The second Japanese holiday in November falls on the 23rd of the month and is called Labor Thanksgiving Day, or Kinroukansha no Hi (勤労感謝の日). On this day, people are encouraged to give thanks for their employment and the prosperity that their working brings to their families. It is also a day to pay respects to civil servants, so it is not uncommon for Elementary Schools to make “Thank You” cards for local hospitals, fire stations or Koban (police boxes).
The holiday, as we know it today, was formed in 1948, following Japan singing the post-war constitution that was written by allied forces. In accordance to Japan losing its Imperialistic status, the holiday allowed people to make thanks for their recently introduced workers’ rights, such as minimum wages, a cap on working hours and the formation of unions. It was also set to have people celebrate their new-found freedom, no longer being subjects beneath a ruling Emperor; in turn supporting the shift their country was going through, instead of fighting against it.
But the true origins of the holiday go back much further, some believe to the 8th century, making it one of the oldest and longest running holidays in Japan.
Although still a day of thanksgiving, it was originally intended to give thanks to the seasonal cereals that were harvested before the onset of the bitter cold winter. Through the cold seasons, people were reliant on rice, grain, millet and dried beans, so their showing thanks to the foods that kept them alive seems like a sensible idea.

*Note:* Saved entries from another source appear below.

(* ===== verification/SnapshotConcurrent.v ===== *)
(** * [control_plane.hpp]: rule snapshots between threads

    The control thread handles requests and publishes snapshots through an atomic
    [shared_ptr]; other threads load it with [current_rules], use the snapshot and let go
    of it.  Here the steps of the control thread and of any number of readers interleave:
    the copy of the rules, the store to the atomic pointer with the release of the old
    snapshot, and the end of the local [snapshot] are steps of their own.  [shared_ptr] is
    modelled with its use count: a snapshot is freed when the count drops to zero, and a
    copy or a release of a freed snapshot is undefined behaviour.  Loads and stores of
    [std::atomic<std::shared_ptr>] are atomic, with the change of the use count. *)

From stdpp Require Import gmap relations.
From S2P Require Import Prelude Types ChaosEngine Protocol ControlCore ControlPlane.

(** ** [std::shared_ptr] *)

(** The live snapshots with their use counts. *)
Abbreviation SnapHeap := (gmap nat (RuleSnapshot * nat)).

(** Copying a pointer. *)
Definition sp_copy (heap : SnapHeap) (o : nat) : option SnapHeap :=
  '(s, n) ← heap !! o; Some (<[o := (s, S n)]> heap).

(** The end of a pointer's life. *)
Definition sp_release (heap : SnapHeap) (o : nat) : option SnapHeap :=
  '(s, n) ← heap !! o;
  match n with
  | O => None
  | 1%nat => Some (delete o heap)
  | S n => Some (<[o := (s, n)]> heap)
  end.

(** ** The threads *)

(** Where the control thread is: between requests, before [make_shared], before
    [rule_snapshot_.store], and before the end of [publish_rules]; [o] is its local
    [snapshot]. *)
Inductive WriterPc :=
| WriterIdle
| WriterPublish
| WriterStore (o : nat)
| WriterRelease (o : nat).

(** [ss_readers] are the snapshots that readers hold.  Snapshots are numbered in the order
    in which they are made, and [ss_history] are their rules; [ss_requests] are the requests
    handled so far. *)
Record SnapState := mkSnapState {
  ss_control : ControlCore;
  ss_writer : WriterPc;
  ss_pointer : nat;
  ss_heap : SnapHeap;
  ss_readers : gmap nat nat;
  ss_history : list (list ChaosRule);
  ss_requests : list (list Byte);
}.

The holiday was formally known as Niiname Sai (新嘗祭) and the Emperor himself would dedicate the foods to the gods, and would be the first in the country to taste the new rice harvest. Following the war and the removal of the Emperor’s family acting as head of state, this tradition was banned and the focus of the holiday was shifted.
But in essence, the holiday changed very little; both still celebrate the idea that everyone reaps what they sow, and that everyone should be thankful for what they have, as it is fortune as well as hard-work that keeps us in good health.
It is also rumored that although the public celebrate Labor Thanksgiving day, the Imperial Household still continue the tradition of Niiname Sai, and the Emperor is the first (within the family) to try the year’s freshest harvest of rice.